Alexandria, Va., Fire Department converted a city bus into a rehab unit. It is dispatched to a scene and allows personnel a place to escape the heated environment. The back of an ambulance works well; however, it limits the number of individuals who can use it at one time, and it takes the unit out of service.
Also, it is important to remove the person's bunker gear to allow the trapped heat to escape. Cool towels are another effective way to reduce body temperature, and rehab chairs with arm immersion have been found to be beneficial.
It is best to avoid using mist fans in humid environments as the added moisture may result in steam burns when personnel are sent back into a fire.

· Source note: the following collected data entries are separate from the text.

(** * The data-ingestion pipeline of the customer-support system

    A shallow embedding of [data_ingestion/ingestion_pipeline.py] (class
    [DataIngestion]), of [config/config_loader.py] and of the script
    [test.py], followed by the properties of the ingestion pipeline.

    Python objects are modelled by their values: a pandas row is a finite map
    from column labels to cells, a [Document] is a record of its two fields, a
    [dict] is a [gmap], a [set] of strings is a [gset].  The methods of
    [DataIngestion] run in a state-and-exception monad whose state holds the
    object [self], the process environment [os.environ] and the sequence of
    observable events (console output and calls to the collaborators).  The
    collaborators that are not part of the repository (pandas, dotenv, yaml,
    the file system, the model loader, the vector store client) are given by
    a record [World] of their answers. *)

From Stdlib Require Import Ascii String ZArith.
From stdpp Require Import gmap strings list fin_maps.

Set Warnings "-register-all".
Open Scope string_scope.

(** ** Python values *)

(** A cell of the data frame: a string, a number, or pandas' missing value. *)
Inductive cell :=
| CStr (s : string)
| CInt (n : Z)
| CNaN.

#[global] Instance cell_eq_dec : EqDecision cell.
Proof. solve_decision. Defined.

(** A row as [iterrows] yields it: a labelled series. *)
Abbreviation Row := (gmap string cell).

(** [pandas.DataFrame]: the column labels and the rows in index order. *)
Record DataFrame := {
  df_columns : list string;
  df_rows : list Row
}.

(** [langchain_core.documents.Document], by its two fields. *)
Record Document := {
  page_content : cell;
  metadata : gmap string cell
}.

(** The value [yaml.safe_load] returns. *)
Inductive yaml :=
| YNull
| YStr (s : string)
| YInt (n : Z)
| YSeq (l : list yaml)
| YMap (items : list (string * yaml)).

(** An f-string: literal pieces and interpolated values.  The interpolated
    value is kept as a value (the text Python makes of a [set] depends on
    the hash seed of the process); the literal pieces are written as in the
    source, escapes included. *)
Inductive pyval :=
| VInt (n : Z)
| VStr (s : string)
| VCell (c : cell)
| VStrList (l : list string)
| VStrSet (s : gset string)
| VDict (m : gmap string cell).

Inductive frag :=
| Lit (s : string)
| Interp (v : pyval).

Abbreviation fstring := (list frag).

(** The exceptions of the pipeline.  [ValidationError] is what the
    constructor of [Document] raises for a value it refuses, kept with that
    value; [Foreign] is an exception raised inside a collaborator (pandas,
    yaml, the model loader, the store client). *)
Inductive exn :=
| EnvironmentError (msg : fstring)
| FileNotFoundError (msg : fstring)
| ValueError (msg : fstring)
| KeyError (key : string)
| TypeError
| AttributeError (attr : string)
| ValidationError (input : cell)
| Foreign (name : string).

(** [Document(page_content=..., metadata=...)].  The class declares
    [page_content: str] and validates what it is given: a value that is not
    a string (the NaN that pandas puts in an empty cell, a number) is refused
    with a [ValidationError]; the metadata may hold any values. *)
Definition new_document (text : cell) (meta : gmap string cell) :
    exn + Document :=
  match text with
  | CStr _ => inr {| page_content := text; metadata := meta |}
  | _ => inl (ValidationError text)
  end.

(** A handle on the vector store, as [AstraDBVectorStore(...)] builds it. *)
Record VStore := {
  vs_collection : yaml;
  vs_endpoint : string;
  vs_token : string;
  vs_namespace : string
}.

(** What a run lets the outside see, in order. *)
Inductive event :=
| EvPrint (msg : fstring)
| EvModelLoader
| EvLoadDotenv
| EvReadCsv (path : string)
| EvLoadConfig (path : string)
| EvLoadEmbeddings
| EvStoreConnect (v : VStore)
| EvAddDocuments (docs : list Document)
| EvSimilaritySearch (query : string).

(** The answers of the collaborators. *)
Record World := {
  model_loader_new : exn + unit;
  dotenv_values : gmap string string;
  os_getcwd : string;
  os_path_exists : string → bool;
  pd_read_csv : string → exn + DataFrame;
  yaml_safe_load : string → exn + yaml;
  model_load_embeddings : exn + unit;
  astra_new : VStore → exn + unit;
  astra_add_documents : list Document → exn + list string;
  astra_similarity_search : list Document → string → exn + list Document
}.

(** ** The object and the monad *)

(** The attributes of a [DataIngestion] object; [None] is an attribute that
    has not been assigned yet. *)
Record DataIngestion := {
  model_loader : option unit;
  google_api_key : option string;
  db_api_endpoint : option string;
  db_application_token : option string;
  db_keyspace : option string;
  csv_path : option string;
  product_data : option DataFrame;
  config : option yaml
}.

Definition new_object : DataIngestion :=
  {| model_loader := None; google_api_key := None; db_api_endpoint := None;
     db_application_token := None; db_keyspace := None; csv_path := None;
     product_data := None; config := None |}.

Record State := {
  self : DataIngestion;
  environ : gmap string string;
  out : list event
}.

Definition M (A : Type) : Type := State → (exn + A) * State.

#[global] Instance M_ret : MRet M := λ A a st, (inr a, st).
#[global] Instance M_bind : MBind M := λ A B f m st,
  match m st with
  | (inr a, st') => f a st'
  | (inl e, st') => (inl e, st')
  end.
(** * thyme-toggl timeline: the store, the row projection and the
      reconciliation of remote responses

    A shallow embedding of [src/thymetogglutil/static/index.js].

    The page keeps a handful of global arrays (sessions, time entries,
    commits, projects, issues), a global identity counter and, per calendar
    day, one vis.js [DataSet] of rows.  Handlers of the page are modelled as
    state transformers over a record of these globals; a JavaScript
    exception aborts the running handler and keeps whatever the handler had
    already written. *)

From Stdlib Require Import ZArith List Lia Sorted Ascii.
From stdpp Require Import base decidable option list strings gmap pretty sorting.

Local Open Scope string_scope.
Local Open Scope list_scope.
Local Open Scope Z_scope.

(** ** Values that cross the wire *)

(** A time as the service sends it: a JSON number (epoch milliseconds) or a
    JSON string. *)
Inductive JsTime : Type :=
| JsNum (n : Z)
| JsStr (s : string).

(** A JavaScript [Date]: a time value in milliseconds, or Invalid Date. *)
Inductive Date : Type :=
| Date_ms (t : Z)
| Invalid_Date.

Global Instance Date_eq_dec : EqDecision Date.
Proof. solve_decision. Defined.

(** [Date.prototype.getTime]: the time value; [None] stands for NaN. *)
Definition getTime (d : Date) : option Z :=
  match d with
  | Date_ms t => Some t
  | Invalid_Date => None
  end.

(** ECMAScript TimeClip: time values beyond 8.64e15 ms are invalid. *)
Definition TimeClip (t : Z) : Date :=
  if decide (Z.abs t ≤ 8640000000000000) then Date_ms t else Invalid_Date.

(** ** Entities *)

Record Window : Type := mkWindow {
  w_time : Z;
  w_name : string
}.

Record ExtraData : Type := mkExtraData {
  category : string;
  windows : list Window
}.

Record Issue : Type := mkIssue {
  key : string;
  summary : string;
  i_project : option Z
}.

Record Project : Type := mkProject {
  p_id : Z;
  p_name : string;
  p_client_name : string
}.

(** Entities as they arrive in JSON, before [parseSession],
    [parseTimeEntry] and [parseCommit] turn their time fields into dates. *)
Record RawSession : Type := mkRawSession {
  rs_start_time : JsTime;
  rs_end_time : JsTime;
  rs_date_group : string;
  rs_extra_data : ExtraData;
  rs_exported : option Z
}.

Record RawTimeEntry : Type := mkRawTimeEntry {
  rt_id : Z;
  rt_start_time : JsTime;
  rt_end_time : JsTime;
  rt_at : JsTime;
  rt_description : option string;
  rt_project : option Z;
  rt_date_group : string
}.

Record RawCommit : Type := mkRawCommit {
  rc_time : JsTime;
  rc_message : string;
  rc_issue : option Issue;
  rc_date_group : string
}.

(** Entities of the store.  [idcounter] is the local identity; the parse
    functions leave it at 0 and every caller overwrites it from
    [idCounter++] before the entity is pushed to its array. *)
Record Session : Type := mkSession {
  s_start_time : Date;
  s_end_time : Date;
  s_date_group : string;
  s_extra_data : ExtraData;
  s_exported : option Z;
  s_idcounter : nat
}.

Record TimeEntry : Type := mkTimeEntry {
  te_id : Z;
  te_start_time : Date;
  te_end_time : Date;
  te_at : Date;
  te_description : option string;
  te_project : option Z;
  te_date_group : string;
  te_idcounter : nat
}.

Record Commit : Type := mkCommit {
  c_time : Date;
  c_message : string;
  c_issue : option Issue;
  c_date_group : string;
  c_idcounter : nat
}.

(** The three kinds of object handed to [makeRow]. *)
Inductive Entity : Type :=
| ESession (s : Session)
| EEntry (e : TimeEntry)
| ECommit (c : Commit).

(** ** Rows of the timeline widget *)

(** The [editable] property of a row: a boolean, or the object with the
    three capabilities. *)
Inductive Editable : Type :=
| Editable_bool (b : bool)
| Editable_caps (updateTime remove overrideItems : bool).

(** A row is a JavaScript object literal; a property that the literal does
    not mention is [None]. *)
Record Row : Type := mkRow {
  row_id : nat;
  content : option string;
  start : option Date;
  end_ : option Date;
  group : option string;
  className : option string;
  title : option string;
  type_ : option string;
  editable : option Editable
}.

(** The argument of [DataSet.update] in [refreshEntry]: the literal names
    exactly these five properties. *)
Record RowUpdate : Type := mkRowUpdate {
  u_id : nat;
  u_title : option string;
  u_content : option string;
  u_start : Date;
  u_end : Date
}.

(** ** vis.DataSet

    The widget library is not part of the repository.  A [DataSet] is
    modelled by its documented contract: an insertion-ordered collection of
    items keyed by [id]; [add] refuses an id that is already present (it
    throws), [update] overwrites the named properties of the item with that
    id and adds the argument as a new item when there is none, [remove]
    drops the item with that id. *)
Abbreviation DataSet := (list Row).

Definition DataSet_has (i : nat) (c : DataSet) : bool :=
  existsb (λ r, Nat.eqb (row_id r) i) c.

Definition DataSet_add (r : Row) (c : DataSet) : option DataSet :=
  if DataSet_has (row_id r) c then None else Some (c ++ [r]).

Definition apply_update (u : RowUpdate) (r : Row) : Row :=
  {| row_id := row_id r;
     content := u_content u;
     start := Some (u_start u);
     end_ := Some (u_end u);
     group := group r;
     className := className r;
     title := u_title u;
     type_ := type_ r;
     editable := editable r |}.

Definition row_of_update (u : RowUpdate) : Row :=
  {| row_id := u_id u;
     content := u_content u;
     start := Some (u_start u);
     end_ := Some (u_end u);
     group := None;
     className := None;
     title := u_title u;
     type_ := None;
     editable := None |}.

Definition DataSet_update (u : RowUpdate) (c : DataSet) : DataSet :=
  if DataSet_has (u_id u) c
  then map (λ r, if Nat.eqb (row_id r) (u_id u) then apply_update u r else r) c
  else c ++ [row_of_update u].

Definition DataSet_remove (i : nat) (c : DataSet) : DataSet :=
  List.filter (λ r, negb (Nat.eqb (row_id r) i)) c.

(** [new vis.DataSet(rows)] adds the rows one by one. *)
Fixpoint DataSet_new_from (c : DataSet) (rows : list Row) : option DataSet :=
  match rows with
  | [] => Some c
  | r :: rows' =>
      match DataSet_add r c with
      | Some c' => DataSet_new_from c' rows'
      | None => None
      end
  end.

Definition DataSet_new (rows : list Row) : option DataSet :=
  DataSet_new_from [] rows.

(** ** Array.prototype.sort

    The sort is stable (ECMAScript 2019); it rearranges the array it is
    called on and returns that same array.  Insertion from the right keeps
    an element in front of the later elements it compares equal to. *)
Fixpoint sort_insert {A : Type} (cmp : A → A → Z) (x : A) (l : list A) : list A :=
  match l with
  | [] => [x]
  | y :: l' => if decide (cmp x y ≤ 0) then x :: l else y :: sort_insert cmp x l'
  end.

Definition Array_sort {A : Type} (cmp : A → A → Z) (l : list A) : list A :=
  foldr (sort_insert cmp) [] l.

(** [wcmp]: longer windows first. *)
Definition wcmp (a b : Window) : Z :=
  if decide (w_time a < w_time b) then 1
  else if decide (w_time a > w_time b) then -1
  else 0.

(** ** makeRow *)

Definition Array_join (sep : string) (l : list string) : string :=
  String.concat sep l.

Definition window_line (w : Window) : string :=
  pretty (w_time w) +:+ "s - " +:+ w_name w.

(** The session case.  [obj.extra_data.windows.sort(wcmp)] sorts the
    session's own array, so the session comes back with its windows
    reordered; [slice] and [map] work on copies. *)
Definition makeRow_session (obj : Session) : Row * Session :=
  let sorted := Array_sort wcmp (windows (s_extra_data obj)) in
  let obj' :=
    {| s_start_time := s_start_time obj;
       s_end_time := s_end_time obj;
       s_date_group := s_date_group obj;
       s_extra_data := {| category := category (s_extra_data obj); windows := sorted |};
       s_exported := s_exported obj;
       s_idcounter := s_idcounter obj |} in
  ({| row_id := s_idcounter obj;
      content := Some "";
      start := Some (s_start_time obj);
      end_ := Some (s_end_time obj);
      group := Some "session";
      className := Some ("session-" +:+ category (s_extra_data obj));
      title := Some (Array_join "<br />" (map window_line (take 10 sorted)));
      type_ := None;
      editable := Some (Editable_bool false) |},
   obj').

Definition makeRow_entry (obj : TimeEntry) : Row :=
  {| row_id := te_idcounter obj;
     content := te_description obj;
     start := Some (te_start_time obj);
     end_ := Some (te_end_time obj);
     group := Some "entry";
     className := Some "entry";
     title := te_description obj;
     type_ := None;
     editable := Some (Editable_caps true true true) |}.

Definition makeRow_commit (obj : Commit) : Row :=
  {| row_id := c_idcounter obj;
     content := Some "";
     start := Some (c_time obj);
     end_ := None;
     group := Some "commit";
     className := Some "commit";
     title := Some (c_message obj +:+
                    match c_issue obj with
                    | Some i => "<br />" +:+ key i +:+ " " +:+ summary i
                    | None => ""
                    end);
     type_ := Some "point";
     editable := Some (Editable_bool false) |}.

(** [makeRow(obj, type)]: the row, and the object as the call leaves it.
    A [type] outside the three cases falls through the [switch] and yields
    no row; the page only ever pairs a kind with its own case. *)
Definition makeRow (obj : Entity) (type : string) : option (Row * Entity) :=
  match obj with
  | ESession s =>
      if decide (type = "session")
      then let '(r, s') := makeRow_session s in Some (r, ESession s')
      else None
  | EEntry e =>
      if decide (type = "entry") then Some (makeRow_entry e, EEntry e) else None
  | ECommit c =>
      if decide (type = "commit") then Some (makeRow_commit c, ECommit c) else None
  end.

(** ** The globals of the page *)

(** [global_selected]: the [type] tag and the [item] it comes with.  The
    item is the object of the store; the handlers read of it only fields
    that nothing rewrites after the object is stored (the remote id, the
    date group, a session's start and end), so the value held here reads as
    the shared object does. *)
Inductive Selected : Type :=
| Sel_session (item : Session)
| Sel_entry (item : TimeEntry).

(** The form controls the handlers read and write, the lists of
    [<option>]s that a load appends, and the [alert]s raised so far.
    [#project] is a drop-down, a [select] that shows one option and takes
    one value: [project_val] is [$('#project > option:selected').val()],
    the value of the selected option, and [None] when no option is
    selected; [project_options] lists the value and the text of its
    options, [issue_options] the values of the options of [#issues]. *)
Record Page : Type := mkPage {
  description_val : string;
  project_val : option Z;
  start_time_val : string;
  end_time_val : string;
  split_time_val : string;
  project_options : list (Z * string);
  issue_options : list string;
  alerts : list string
}.

(** [idCounter] is a JavaScript number that only [idCounter++] writes; it
    is modelled as a natural number, exact below 2^53. *)
Record State : Type := mkState {
  sessions : list Session;
  timeEntries : list TimeEntry;
  idCounter : nat;
  log : list Commit;
  projects : list Project;
  issues : list Issue;
  chartItems : gmap string DataSet;
  global_selected : option Selected;
  global_selected_last : option Session;
  page : Page
}.

Definition empty_page : Page :=
  {| description_val := ""; project_val := None; start_time_val := "";
     end_time_val := ""; split_time_val := ""; project_options := [];
     issue_options := []; alerts := [] |}.

(** The globals as the script declares them (lines 33-42). *)
Definition initial_state : State :=
  {| sessions := []; timeEntries := []; idCounter := 0%nat; log := [];
     projects := []; issues := []; chartItems := ∅;
     global_selected := None; global_selected_last := None;
     page := empty_page |}.

Definition set_sessions (v : list Session) (st : State) : State :=
  {| sessions := v; timeEntries := timeEntries st; idCounter := idCounter st;
     log := log st; projects := projects st; issues := issues st;
     chartItems := chartItems st; global_selected := global_selected st;
     global_selected_last := global_selected_last st; page := page st |}.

In short, if personnel are suffering from extreme heat illness, get them out of the environment, remove their clothes, and place cold packs under their arms, neck and in the groin to help reduce body temperature. Treat any underlying symptoms and in cases of heat stroke transport to the hospital immediately.
Hydration is a critical element for preventing heat-related illness. Encourage personnel not to wait until incidents to begin hydration, rather begin hydration prior to a shift and continue throughout the shift.
Water is adequate for hydration outside the incident scene. On the incident scene, consider sport drinks to replace electrolyte imbalances. Coconut water has shown to be an excellent alternative to a sports drink. Remember the adage, an ounce of prevention is better than a pound of cure. Keeping hydrated throughout the shift will help when on an incident scene.
Recognizing the signs and symptoms of heat-related illness is imperative to functioning during the summer and especially during the record-breaking heat waves that occur more frequently.